Sunday, August 17, 2014

Network communications between virtual machines

I was contacted by colleague of mine who pointed to very often mentioned statement about network communication between virtual machines on the same ESXi host. One of such statement is cited below.
"Network communications between virtual machines that are connected to the same virtual switch on the same ESXi host will not use the physical network. All the network traffic between the virtual machines will remain on the host."
He was discussing this topic within his team and even they are very skilled virtualization administrators they had doubts about real behavior. I generally agree with statement above but it is actually correct statement only in specific situation when virtual machines are in the same L2 segment (the same broadcast domain - usually VLAN).

Figure 1 - L3 routing on physical network
I've prepared the drawing above to explain real behavior clearly. Network communication between VM1 and VM2 will stay on the same ESXi host because they are in the same L2 segment however communication between VM1 and VM3 has to go to physical switch (pSwitch)  to be routed between VLAN 100 and VLAN 200 and return back to ESXi host and VM3.

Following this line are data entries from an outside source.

(** ** What runs between a request and its status stage

    Between two interrupts the peripheral rewrites the endpoint registers,
    the interrupt status and the packet memory; [hw] gives their new
    contents from the state it finds.  The software's part is a call of
    one of the two endpoint handlers. *)
Inductive usb_step : Type :=
| Peripheral (hw : usb_dev -> list Z * Z * list Z)
| Ctr0 (buf : list Z)
| DataCtr (ep : Z) (inbuf : list Z).

Definition usb_step_run (st : usb_step) (s : usb_dev) : result usb_dev :=
  match st with
  | Peripheral hw =>
      let '(epr, istr, pma) := hw s in
      Ok (set_PMA pma (set_ISTR istr (set_EPR epr s)))
  | Ctr0 buf => ctr0 buf s
  | DataCtr ep inbuf => data_ctr ep inbuf s
  end.

Fixpoint usb_steps (sts : list usb_step) (s : usb_dev) : result usb_dev :=
  match sts with
  | [] => Ok s
  | st :: rest => run s' <- usb_step_run st s in usb_steps rest s'
  end.

(** The registers and the packet memory after an event of the
    peripheral. *)
Definition raised (e : usb_event) (s : usb_dev) : list Z * Z * list Z :=
  let s' := hw_event e s in (EPR s', ISTR s', PMA s').

(** A step taken while a status stage is awaited: a call of [ctr0] is not
    the handling of a transmit-complete (the receive flag is up or the
    transmit flag is down) and does not receive a SET_ADDRESS request. *)
Definition awaits_status (st : usb_step) (s : usb_dev) : Prop :=
  match st with
  | Ctr0 buf =>
      (ctr_rx_set EP0R s \/ ctr_tx_clear EP0R s) /\
      (ctr_rx_set EP0R s -> setup_set s ->
       tag_of (setup_of (ctr0_packet buf s)) <> 0x0005)
  | _ => True
  end.

Fixpoint awaiting_status (sts : list usb_step) (s : usb_dev) : Prop :=
  match sts with
  | [] => True
  | st :: rest =>
      awaits_status st s /\
      match usb_step_run st s with
      | Ok s' => awaiting_status rest s'
      | _ => True
      end
  end.

(** ** Invariants used in the proofs *)

(** Two states with register files and packet memories of the same
    sizes. *)
Definition same_sizes (s s' : usb_dev) : Prop :=
  length (EPR s') = length (EPR s) /\ length (PMA s') = length (PMA s).


(** A queue of capacity [C] over a backing array of [C] bytes, as
    [cq_init] builds it and [cq_add] and [cq_remove] keep it: the write
    cursor is [count] places after the read cursor, wrapping at the end. *)
Definition cq_wf (C : Z) (q : cqueue) : Prop :=
  0 <= C <= INT_MAX /\ q_size q = C /\ q_bp q = 0 /\ q_limit q = C /\
  Z.of_nat (length (q_buf q)) = C /\
  0 <= q_count q <= C /\
  0 <= q_op q /\ (q_op q < C \/ q_op q = 0) /\
  q_ip q = cq_wrap q (q_op q + q_count q).

(** The counters of a queue of capacity [C] after [n] calls. *)
Definition cq_balanced (C n : Z) (st : cqueue * cq_tally) : Prop :=
  q_size (fst st) = C /\
  0 <= q_count (fst st) <= C /\
  0 <= q_toss (fst st) <= n /\
  q_count (fst st) = pushes (snd st) - pops (snd st) - q_toss (fst st).

(** The same queue with one more tossed byte. *)
Definition cq_tossed (q : cqueue) : cqueue :=
  {| q_buf := q_buf q; q_bp := q_bp q; q_ip := q_ip q; q_op := q_op q;
     q_limit := q_limit q; q_size := q_size q; q_count := q_count q;
     q_toss := q_toss q + 1 |}.

Definition is_byte (b : Z) : Prop := 0 <= b < 256.

(** The bookkeeping of the specification for a queue of capacity [C], kept
    from the calls alone and not read from the queue: the bytes held, the
    pushes, the pops that found a byte to return, and the overflows, that
    is the pushes that found [C] bytes held. *)
Record cq_ledger : Type := mk_ledger {
  held : Z;
  pushed : Z;
  popped : Z;
  overflowed : Z
}.

Definition cq_ledger_step (C : Z) (l : cq_ledger) (c : cq_call) : cq_ledger :=
  match c with
  | Add _ =>
      if held l <? C then
        {| held := held l + 1; pushed := pushed l + 1; popped := popped l;
           overflowed := overflowed l |}
      else
        {| held := held l; pushed := pushed l + 1; popped := popped l;
           overflowed := overflowed l + 1 |}
  | Remove =>
      if held l <? 1 then l
      else
        {| held := held l - 1; pushed := pushed l; popped := popped l + 1;
           overflowed := overflowed l |}
  end.

Definition cq_ledger_run (C : Z) (cs : list cq_call) : cq_ledger :=
  fold_left (cq_ledger_step C) cs
    {| held := 0; pushed := 0; popped := 0; overflowed := 0 |}.

(** The number of [cq_remove] calls of a trace that returned a byte, read
    from the value each call returns. *)
Fixpoint cq_returned (qp : cqueue) (cs : list cq_call) : Z :=
  match cs with
  | [] => 0
  | Add ch :: rest => cq_returned (cq_add qp ch) rest
  | Remove :: rest =>
      (if snd (cq_remove qp) =? -1 then 0 else 1)
      + cq_returned (fst (cq_remove qp)) rest
  end.

(** The number of [cq_add] calls of a trace. *)
Fixpoint cq_pushes (cs : list cq_call) : Z :=
  match cs with
  | [] => 0
  | Add _ :: rest => 1 + cq_pushes rest
  | Remove :: rest => cq_pushes rest
  end.

(** A queue whose counters agree with the ledger after [n] calls, and whose
    unread bytes are bytes. *)
Definition cq_tracked (n : Z) (q : cqueue) (l : cq_ledger) : Prop :=
  q_count q = held l /\ q_toss q = overflowed l /\
  held l = pushed l - popped l - overflowed l /\
  0 <= overflowed l <= n /\
  Forall is_byte (cq_contents q).

(** ** Further functions of [src/utils/utils.c] *)

(** [memset]: the loop [while (len-- > 0) *ptr++ = val;] stores the byte
    [val] [len] times and nothing for [len <= 0]; a [len] larger than the
    destination runs past it. *)
Fixpoint memset_loop (n : nat) (i : Z) (dest : list Z) (val : Z) : list Z :=
  match n with
  | O => dest
  | S n' => memset_loop n' (i + 1) (wr dest i (uint8 val)) val
  end.

Definition memset (dest : list Z) (val : Z) (len : Z) : result (list Z) :=
  if len >? sizeof dest then Overrun
  else Ok (memset_loop (Z.to_nat len) 0 dest val).

(** [strcmp]: as for [strlen], a list that ends stands for a string whose
    terminating zero follows it.  The characters are compared as
    [unsigned char]. *)
Definition head_char (s : list Z) : Z :=
  match s with
  | [] => 0
  | c :: _ => c
  end.

Fixpoint strcmp (s1 s2 : list Z) : Z :=
  let c1 := head_char s1 in
  let c2 := head_char s2 in
  if c1 =? c2 then
    if c1 =? 0 then 0
    else
      match s1 with
      | [] => 0
      | _ :: r1 => strcmp r1 (tl s2)
      end
  else c1 - c2.

(** The characters of a C string: those before the first zero. *)
Fixpoint c_string (s : list Z) : list Z :=
  match s with
  | [] => []
  | c :: rest => if c =? 0 then [] else c :: c_string rest
  end.

(** [itoa].  [v] and [radix] are taken as [unsigned] in [v % radix] and
    [v /= radix]; division by zero is undefined in C, the UDIV instruction
    of the Cortex-M3 yields 0 for it, and so does division in [Z].  The
    digits go to [tmp[16]], least significant first; a seventeenth digit
    would run past it. *)
Definition itoa_char (i : Z) : Z :=
  uint8 (if i <? 10 then i + 48 else i + 97 - 10).

Fixpoint itoa_loop (room : nat) (v radix : Z) (started : bool)
  : result (list Z) :=
  if (v =? 0) && started then Ok []
  else
    match room with
    | O => Overrun
    | S room' =>
        let i := int32 (v mod radix) in
        let v := v / radix in
        run rest <- itoa_loop room' v radix true in
        Ok (itoa_char i :: rest)
    end.

(** The result is the characters stored through [sp]; the value returned
    by the C function is their number. *)
Definition itoa_sign (value radix : Z) : bool :=
  (radix =? 10) && (value <? 0).

(** [v = -value] or [v = (unsigned)value]. *)
Definition itoa_magnitude (value radix : Z) : Z :=
  if itoa_sign value radix then (- value) mod 2 ^ 32 else value mod 2 ^ 32.

Definition itoa (value : Z) (radix : Z) : result (list Z) :=
  let sign := itoa_sign value radix in
  let v := itoa_magnitude value radix in
  run tmp <- itoa_loop 16 v (radix mod 2 ^ 32) false in
  Ok ((if sign then [45] else []) ++ rev tmp).

(** The number a string of decimal digits denotes. *)
Definition decimal_value (cs : list Z) : Z :=
  fold_left (fun acc c => 10 * acc + (c - 48)) cs 0.

Definition is_digit (c : Z) : Prop := 48 <= c <= 57.

(** The same for digits given least significant first. *)
Definition lsd_value (cs : list Z) : Z :=
  fold_right (fun c acc => 10 * acc + (c - 48)) 0 cs.

(** ** A queue trace with its inputs and outputs *)

(** The bytes [cq_add] stored and the bytes [cq_remove] returned in the
    course of a trace, each in call order. *)
Record cq_io : Type := mk_io { stored : list Z; returned : list Z }.

Definition cq_io_step (st : cqueue * cq_io) (c : cq_call) : cqueue * cq_io :=
  let (qp, io) := st in
  match c with
  | Add ch =>
      (cq_add qp ch,
       {| stored := if q_count qp <? q_size qp then stored io ++ [uint8 ch]
                    else stored io;
          returned := returned io |})
  | Remove =>
      (fst (cq_remove qp),
       {| stored := stored io;
          returned := if q_count qp <? 1 then returned io
                      else returned io ++ [snd (cq_remove qp)] |})
  end.

Definition cq_run_io (qp : cqueue) (cs : list cq_call) : cqueue * cq_io :=
  fold_left cq_io_step cs (qp, {| stored := []; returned := [] |}).

(** ** [endpoint_recv] ([src/driver/usb.c])

    The function waits in [while (cq_count(&in_queue) < 1);], then moves
    up to [limit] queued bytes to [buf].  The result is the state, the
    buffer and the number of bytes. *)
Fixpoint endpoint_recv_loop (n : nat) (i : Z) (buf : list Z) (q : cqueue)
  : list Z * cqueue :=
  match n with
  | O => (buf, q)
  | S n' =>
      let (q', ch) := cq_remove q in
      endpoint_recv_loop n' (i + 1) (wr buf i (uint8 ch)) q'
  end.

Definition endpoint_recv (ep : Z) (buf : list Z) (limit : Z) (s : usb_dev)
  : result (usb_dev * list Z * Z) :=
  if cq_count (in_queue s) <? 1 then Spin
  else
    let n := cq_count (in_queue s) in
    let n := if n >? limit then limit else n in
    if n >? sizeof buf then Overrun
    else
      let (buf', q') := endpoint_recv_loop (Z.to_nat n) 0 buf (in_queue s) in
      Ok (set_in_queue q' s, buf', n).

(** * Properties *)

(** ** Bits of the endpoint register *)

Section EprBits.

Lemma land3_bits (x : Z) :
  Z.land x 3 = Z.b2z (Z.testbit x 0) + 2 * Z.b2z (Z.testbit x 1).
Proof.
  change 3 with (Z.ones 2). rewrite Z.land_ones by lia.
  rewrite (Z.testbit_spec' x 0), (Z.testbit_spec' x 1) by lia.
  change (2 ^ 0) with 1. change (2 ^ 1) with 2. change (2 ^ 2) with 4.
  rewrite Z.div_1_r. Z.div_mod_to_equations. lia.
Qed.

Discussed statement above can be slightly reformulated to be always correct.
"Network communications between virtual machines that are connected to the same virtual switch portgroup on the same ESXi host will not use the physical network. All the network traffic between the virtual machines will remain on the host."
Both VMware standard and also distributed vSwitch are dump L2 switches so L3 routing must be done somewhere else, typically on physical switches. However there can be two scenarios when even L3 traffic between virtual machines on  same ESXi host can stay there and not use physical network.

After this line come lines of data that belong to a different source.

Lemma User_findOne_the_one test db i u :
  users db !! i = Some u -> test u = true ->
  (forall j v, users db !! j = Some v -> test v = true -> j = i) ->
  User_findOne test db = Some (i, u).
Proof.
  intros Hu Htest Huniq. unfold User_findOne. apply find_the_one.
  - now apply elem_of_map_to_list.
  - exact Htest.
  - intros [j v] Hin Hv. apply elem_of_map_to_list in Hin. cbn [snd] in Hv.
    assert (j = i) as -> by eauto. congruence.
Qed.

Lemma otherUserWith_false test oid db i u :
  otherUserWith test oid db = false -> users db !! i = Some u -> test u = true -> i = oid.
Proof.
  unfold otherUserWith. intros Hnone Hu Htest.
  destruct (String.eqb_spec i oid) as [Heq|Hne]; [exact Heq|].
  assert (existsb (fun d : string * User => test d.2 && negb (String.eqb d.1 oid))
                  (map_to_list (users db)) = true) as Hex; [|congruence].
  apply List.existsb_exists. exists (i, u). split.
  - apply list_elem_of_In. now apply elem_of_map_to_list.
  - cbn [fst snd]. rewrite Htest. now rewrite (proj2 (String.eqb_neq _ _) Hne).
Qed.

(** *** Active users *)

Lemma isTrue_Some (v : option bool) : isTrue v = true <-> v = Some true.
Proof. destruct v as [[|]|]; cbn; split; congruence. Qed.

Lemma isTrue_not (v : option bool) : v <> Some true -> isTrue v = false.
Proof. destruct v as [[|]|]; cbn; congruence. Qed.

(** *** The bearer token of a header *)

Lemma substring_all (s : string) : String.substring 0 (String.length s) s = s.
Proof. induction s as [|c s IH]; [reflexivity|]. cbn. now rewrite IH. Qed.

Lemma prefix_split (p h : string) :
  String.prefix p h = true ->
  h = (p ++ String.substring (String.length p) (String.length h - String.length p) h)%string.
Proof.
  revert h. induction p as [|a p IH]; intros h Hp.
  - cbn [String.length String.substring]. rewrite Nat.sub_0_r.
    unfold String.append. now rewrite substring_all.
  - destruct h as [|b h]; [discriminate|]. cbn in Hp.
    destruct (Ascii.ascii_dec a b) as [->|]; [|discriminate].
    cbn [String.length Nat.sub String.substring].
    unfold String.append; fold String.append. f_equal. now apply IH.
Qed.

Lemma bearer_token (token : string) :
  String.prefix "Bearer " ("Bearer " ++ token) = true
  /\ String.substring 7 (String.length ("Bearer " ++ token) - 7) ("Bearer " ++ token) = token.
Proof.
  split.
  - destruct token; reflexivity.
  - unfold String.append; fold String.append.
    cbn [String.length Nat.sub String.substring]. rewrite Nat.sub_0_r. apply substring_all.
Qed.

(** *** The [auth] middleware *)

(** X4. A request passes [auth] only with a header [Bearer <token>] whose
    token verifies to the id of a stored, active user, and the handler then
    receives that user without the password; every other request is answered
    401 or 500 by the middleware itself, the store as it was. *)
Theorem auth_admits_only_stored_active_users {A} authHeader now
    (next : string * User -> Response A * Store) db :
  (exists token id oid u,
      authHeader = Some ("Bearer " ++ token)%string
      /\ jwtVerify token now = inr id
      /\ castId id = Some oid
      /\ users db !! oid = Some u
      /\ isActive u = Some true
      /\ auth authHeader now next db = next (oid, with_password "" u))
  \/ (exists code message,
        auth authHeader now next db = (Failure code message [], db)
        /\ (code = 401 \/ code = 500)).
Proof.
  unfold auth. destruct authHeader as [header|]; [|right; eauto].
  destruct (String.prefix "Bearer " header) eqn:Hprefix; [|right; eauto].
  apply prefix_split in Hprefix. cbn [String.length] in Hprefix.
  destruct (jwtVerify _ now) as [name|id] eqn:Hverify.
  { right. destruct (String.eqb name "JsonWebTokenError"); [eauto|].
    destruct (String.eqb name "TokenExpiredError"); eauto. }
  unfold User_findById. destruct (castId id) as [oid|] eqn:Hcast; [|right; eauto].
  destruct (users db !! oid) as [u|] eqn:Hu; cbn [fmap option_fmap option_map];
    [|right; eauto].
  cbn [snd]. destruct (isTrue (isActive u)) eqn:Hactive; cbn [negb]; [|right; eauto].
  apply isTrue_Some in Hactive.
  left. eexists _, id, oid, u. split; [f_equal; exact Hprefix|].
  repeat (split; [eassumption|]). reflexivity.
Qed.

First scenario is when L3 routing is done on virtual machine running on top of the same ESXi host. Examples of such virtual routers are VMware's vShield Edge, Brocade's  Vyatta, CISCO's CSR, open source router pfSense, or some other general OS with routing services. This scenario, also known as network function virtualization, is depicted on Figure 2.

Figure 2 - L3 routing on virtual machine (Network Function Virtualization)
It is worth to mention that L3 traffic between VM5 and VM6 will go through physical network because L3 router is on another ESXi host.

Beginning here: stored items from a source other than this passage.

(* ------------------------------------------------------------------ *)
(** ** [main] *)

(** X15. [main] rewrites [config.json] only for [--config] without
    [--start]; with both flags, or with neither, it does nothing but
    print its error message; and with [--start] alone it never trips on
    the value that [config] returns. *)
Theorem main_dispatch (options : Options) (file : ConfigFile) (fs : Files)
    (rnd : nat -> string) (calls : list Call) (dir : Dir) :
  let o := main options file fs rnd calls dir in
  (outcome_file o <> file -> o_start options = false /\ o_config options = true)
  /\ (o_start options = false -> o_config options = true ->
      o = ConfigUpdated (merge_config file options)
            ("Config updated successfully!" ++ Py.nl))
  /\ (o_start options = true -> o_config options = true ->
      o = Invalid file invalid_both)
  /\ (o_start options = false -> o_config options = false ->
      o = Invalid file invalid_neither)
  /\ (o_start options = true -> o_config options = false ->
      (exists wd report, o = Downloaded file wd report)
      \/ (exists e, o = Crashed file (Uncaught e))).
Proof.
  intros o.
  assert (D : o_start options = true -> o_config options = false ->
              outcome_file o = file
              /\ ((exists wd report, o = Downloaded file wd report)
                  \/ (exists e, o = Crashed file (Uncaught e)))).
  { intros Hs Hc. unfold o, main, config. rewrite Hs, Hc. cbn [andb negb].
    destruct (parse_links fs _); [|simpl; eauto].
    destruct (run _ _ rnd [] calls); simpl; eauto. }
  split; [|split; [|split; [|split]]].
  - intros F.
    destruct (o_start options) eqn:Hs, (o_config options) eqn:Hc; auto;
      exfalso; apply F.
    + unfold o, main. now rewrite Hs, Hc.
    + now apply D.
    + unfold o, main. now rewrite Hs, Hc.
  - intros Hs Hc. unfold o, main, config. now rewrite Hs, Hc.
  - intros Hs Hc. unfold o, main. now rewrite Hs, Hc.
  - intros Hs Hc. unfold o, main. now rewrite Hs, Hc.
  - intros Hs Hc. now apply D.
Qed.

(** A run keeps the number of links and their URLs. *)
Lemma run_keeps_urls (st : Settings) (calls : list Call) (L : Links) rnd out wd' :
  run st L rnd out calls = Ok wd' ->
  List.length (all_links (shared wd')) = List.length L
  /\ map link_url (all_links (shared wd')) = map link_url L.
Proof.
  intros H.
  destruct (run_start _ _ _ _ _ _ H) as (ws & -> & _).
  match goal with
  | |- context [run_schedule st ?w calls] =>
      destruct (entry_step_facts _ _ (run_schedule_links st calls w)) as (U & _)
  end.
  cbn [shared all_links] in U.
  split; [|exact U].
  rewrite <- (length_map link_url), U. apply length_map.
Qed.
(** ** The backtracking matcher *)

Lemma star_cls_greedy {R} (p : char -> bool) (k : str -> option R) :
  forall n s, length s < n -> star_loop (bt (Cls p)) n s k = greedy p s k.
Proof.
  induction n as [|n IH]; intros s Hn; [lia|].
  destruct s as [|c s]; simpl; [reflexivity|].
  destruct (p c); [|reflexivity].
  replace (length s <? S (length s)) with true
    by ltb_holds.
  rewrite IH by (simpl in Hn; lia). reflexivity.
Qed.

Lemma bt_seq {R} (r1 r2 : regex) (s : str) (k : str -> option R) :
  bt (Seq r1 r2) s k = bt r1 s (fun s' => bt r2 s' k).
Proof. reflexivity. Qed.

Lemma bt_cls_cons {R} (p : char -> bool) (c : char) (s : str)
    (k : str -> option R) :
  bt (Cls p) (c :: s) k = if p c then k s else None.
Proof. reflexivity. Qed.

(** The matcher only looks at its continuation through the values the
    continuation returns. *)
Lemma star_loop_ext {R} (body : str -> (str -> option R) -> option R) :
  (forall s k1 k2, (forall t, k1 t = k2 t) -> body s k1 = body s k2) ->
  forall n s k1 k2,
    (forall t, k1 t = k2 t) -> star_loop body n s k1 = star_loop body n s k2.
Proof.
  intros Hbody. induction n as [|n IH]; intros s k1 k2 Hk; cbn [star_loop].
  - apply Hk.
  - rewrite Hk.
    rewrite (Hbody s _ (fun s' => if length s' <? length s
                                  then star_loop body n s' k2 else None)).
    + reflexivity.
    + intros t. destruct (length t <? length s); [now apply IH | reflexivity].
Qed.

Second scenario is when distributed virtual router like VMware's NSX is used. This scenario is depicted on Figure 3. In this scenario, L2 and L3 traffic of all virtual machines running on same ESXi host is optimized and will remain on the host without physical network usage.

Figure 3 - Distributed Virtual Routing (VMware NSX)

So in our particular scenario L2 and L3 network communication among VM1, VM2, VM3 and VM4 will stay on the same ESXi host. The same apply to VM5 and VM6.

Hope, I've covered all possible scenarios and this blog post will be helpful to others during similar discussions in virtualization teams. And as always, comments are very welcome.

2 comments:

Anonymous said...

Hello David,

Thank you for the blog. It helped clarify requirement for the physical switch that we were looking into.

I am wondering if you can also clarify as to what happens to the traffic when SR-IOV is enabled? In what situations the traffic is seen by the virtual switch and when it is seen by physical switch.

Thanks again for a great article.

David Pasek said...

Hello Anonymous :-)

Thanks for comment

Although SR-IOV is another topic it doesn't change anything written in this blog post. L3 network traffic between VMs on the same ESXi host has to go out of VMware vSwitch to be routed. The only exception is if there is local routing service on particular ESXi host.

What SR-IOV is literally doing is that it creates virtual PCI function (VF) on top of single physical PCI function (PF). VFs are connected directly to VM appearing in the Guest OS as PCI NIC devices. VFs Ethernet traffic is switched locally in the SR-IOV enabled NIC and PF is uplink to the physical network. So in this case you have more switches down the path.

The question is ... do you really have requirements to implement SR-IOV. IMHO there are limited use cases for SR-IOV and it brings you lot of constraints and limits.